Et ce fut le soleil qui s’inclina, comme s'il pliait les genoux, descendait les jambes, enfonçait le ventre et s'écrasait plus bas que l'horizon, basculant plus loin que les mers vers un monde inconnu.
Le roi restait seul tout rouge et rayonnant devant la fenêtre. Il se sentait grand et fort d'avoir vu le soleil s’abaisser, se laisser avaler pour lui laisser la place à lui, le roi, le petit roi devenu grand et fort comme un roi soleil.

Les yeux fermés, tout à son bonheur, le petit roi savourait ce moment. Il n'avait pas entendu derrière lui la porte bouger doucement et la petite fille entrer avec sa chaise à la main et s'installer près de la fenêtre, sortir de sa poche un petit mouchoir blanc et commencer à le broder avec du fil bleu. Elle venait chaque soir quand le soleil rougeoyait à la fenêtre, pour broder le fil de ses rêves. Ce soir, elle voyait dans la fenêtre un gros soleil rouge qui tardait à se coucher. Elle ferma les yeux pour profiter de sa chaleur sans être éblouie. Elle pensait à son père qui avant de partir lui avait donné ce petit mouchoir en lui disant
"brode, brode ton mouchoir, tu en auras besoin plus tard, pour sécher tes larmes,
brode, brode ton mouchoir, un mouchoir est fait pour pleurer".
Et la petite fille brodait en fredonnant un air qu'elle s'était inventé
"pleure, pleure, petit mouchoir,
un mouchoir est fait pour pleurer,
pleure, pleure, petit mouchoir,
un mouchoir est fait pour pleurer"
Et le fil bleu courait sur le mouchoir, dessinait les petites vagues d'un ruisseau qui serpentait, sautait d'un bord à l'autre et revenait, et repartait, et bientôt, quand il ne trouva plus sur le mouchoir assez de place pour courir, il se laissa glisser sur le plancher.
La petite fille chantait
"pleure, pleure, petit mouchoir,
un mouchoir est fait pour pleurer"
Et le fil bleu courait sur le plancher jusqu'au mur, jusqu’au petit passage d’un lézard creusé le long de la muraille, une petite fente pour s’infiltrer et se laisser descendre.
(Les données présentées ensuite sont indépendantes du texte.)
(* ===== verification/StoreImport.v ===== *)
(** * Importing servers (src/src/store.rs, [servers_import])

    A bulk import either happens or changes nothing, and what it leaves is what its rows say. *)

From S2P Require Import Prelude Tables Store StoreInv.
Local Open Scope Z_scope.

(** Everything but the server and group tables is as it was. *)
Record same_but_servers (db db' : Db) : Prop := {
  sbs_meta : t_meta db' = t_meta db;
  sbs_users : t_users db' = t_users db;
  sbs_users_seq : users_seq db' = users_seq db;
  sbs_assignments : t_assignments db' = t_assignments db;
  sbs_credentials : t_credentials db' = t_credentials db;
  sbs_sessions : t_sessions db' = t_sessions db;
  sbs_session_log : t_session_log db' = t_session_log db;
  sbs_audit : t_audit db' = t_audit db
}.

#[export] Instance same_but_servers_preorder : PreOrder same_but_servers.
Proof. split; [by split|]. intros a b c [] []. split; congruence. Qed.

(** What the columns a row gives say of a server, given the server it updates, if any. *)
Record row_fits (row : ImportRow) (old : option ServerRec) (r : ServerRec) (db : Db) : Prop := {
  fits_name : fold_name (s_name r) = fold_name (i_name row);
  fits_host : s_host r = i_host row;
  fits_port : s_port r = default (default 3389 (s_port <$> old)) (i_port row);
  fits_group : match i_group row with
    | None => s_group_id r = (old ≫= s_group_id)
    | Some None => s_group_id r = None
    | Some (Some g) => ∃ i gr, s_group_id r = Some i ∧ t_groups db !! i = Some gr ∧
        fold_name (g_name gr) = fold_name g
    end;
  fits_domain : s_domain r = match i_domain row with
    | None => old ≫= s_domain
    | Some d => d
    end
}.

(** A step of the import keeps every server it does not name, and every group. *)
Record imports (names : list string) (db db' : Db) : Prop := {
  imports_same : same_but_servers db db';
  imports_groups : t_groups db ⊆ t_groups db';
  imports_others i r : fold_name (s_name r) ∉ names →
    t_servers db !! i = Some r ↔ t_servers db' !! i = Some r;
  imports_kept i r : t_servers db !! i = Some r →
    ∃ r', t_servers db' !! i = Some r' ∧ s_name r' = s_name r ∧ s_incarnation r' = s_incarnation r
}.

Lemma imports_refl names db : imports names db db.
Proof. split; try done. eauto. Qed.

Lemma imports_trans names1 names2 a b c :
  imports names1 a b → imports names2 b c → imports (names1 ++ names2) a c.
Proof.
  intros [S1 G1 O1 K1] [S2 G2 O2 K2]. split.
  - by etrans.
  - by etrans.
  - intros i r [? ?]%not_elem_of_app. rewrite O1, O2; done.
  - intros i r (r' & H' & ? & ?)%K1. destruct (K2 _ _ H') as (r'' & ? & ? & ?).
    exists r''. split_and!; congruence.
Qed.

Lemma next_rowid_max seq id : next_rowid seq = Some id → seq < id ∧ id ≤ i64_max.
Proof. unfold next_rowid. case_decide; [|done]. intros [= <-]. lia. Qed.

(** The group named by a row is found or made. *)
Lemma import_group_spec g db :
  wf_db db →
  match mjoin g with
  | None => import_group g db = (Ok None, db)
  | Some name =>
      (∃ i gr db', import_group g db = (Ok (Some i), db') ∧ t_groups db' !! i = Some gr ∧
         fold_name (g_name gr) = fold_name name ∧ imports [] db db' ∧
         t_servers db' = t_servers db ∧ servers_seq db' = servers_seq db)
      ∨ (import_group g db = (Err (Sql Full), db) ∧ groups_seq db = i64_max)
  end.
Proof.
  intros Hwf. unfold import_group. destruct (mjoin g) as [name|]; [|done].
  rewrite bind_gets. destruct (select_one _ _) as [[i gr]|] eqn:Hsel; simpl.
  { apply select_one_Some in Hsel as [Hi Hn]. left. exists i, gr, db.
    apply bool_decide_eq_true in Hn. split_and!; try done. apply imports_refl. }
  rewrite select_one_None in Hsel.
  assert (group_name_taken name None db = false) as Hfree.
  { apply group_name_taken_false. intros j r Hj Hf. specialize (Hsel j r Hj).
    by apply bool_decide_eq_false in Hsel. }
  unfold group_insert, mbind, M_bind, gets. rewrite Hfree. unfold insert_group. rewrite Hfree.
  destruct (next_rowid (groups_seq db)) as [id|] eqn:Hid.
  - left. eexists id, _, _. split_and!; try done; simpl.
    + by rewrite lookup_insert_eq.
    + done.
    + split; try done; simpl; [|eauto].
      apply insert_subseteq. by eapply next_rowid_fresh; [apply wf_group_ids|].
  - right. split; [done|]. pose proof (wf_group_ids db Hwf) as [? _].
    unfold next_rowid in Hid. case_decide; [done|]. lia.
Qed.

(** The group column an import leaves on a server is one that exists. *)
Definition group_fits (g : option (option string)) (i : option Z) (db : Db) : Prop :=
  match mjoin g with
  | None => i = None
  | Some name => ∃ j gr, i = Some j ∧ t_groups db !! j = Some gr ∧
      fold_name (g_name gr) = fold_name name
  end.

Lemma group_fits_ok g i db : group_fits g i db → group_ok i db = true.
Proof.
  unfold group_fits. destruct (mjoin g); [|by intros ->].
  intros (j & gr & -> & Hj & _). simpl. rewrite bool_decide_true; [done|eauto].
Qed.

Lemma group_fits_row g i db :
  group_fits g i db →
  match g with
  | None => True
  | Some None => i = None
  | Some (Some name) => ∃ j gr, i = Some j ∧ t_groups db !! j = Some gr ∧
      fold_name (g_name gr) = fold_name name
  end.
Proof. by destruct g as [[name|]|]. Qed.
Il s’y glissa et prit de la vitesse, on l'entend flip flop sauter sur les marches de la cour et flououou faire une petite rivière entre les arbres jusqu'au portail et grossir encore grrouou grrouou, bondir dans le chemin, cascader sur les pierres, dévaler les sentiers, noyer les fossés et s'en aller faire un grand lac plaouchh plaouchh plaouchh au creux des collines.

Le paysage avait changé. Dans le ciel assombri, l'orage grondait. Les poules rejoignaient leurs perchoirs dans les arbres. Sur le plancher le petit roi, endormi, était devenu pâle et tout petit, la fillette le prit dans sa main, le sortit sur le rebord de la fenêtre. Elle descendit rejoindre le petit garde tout en bas. Demain sera un autre jour.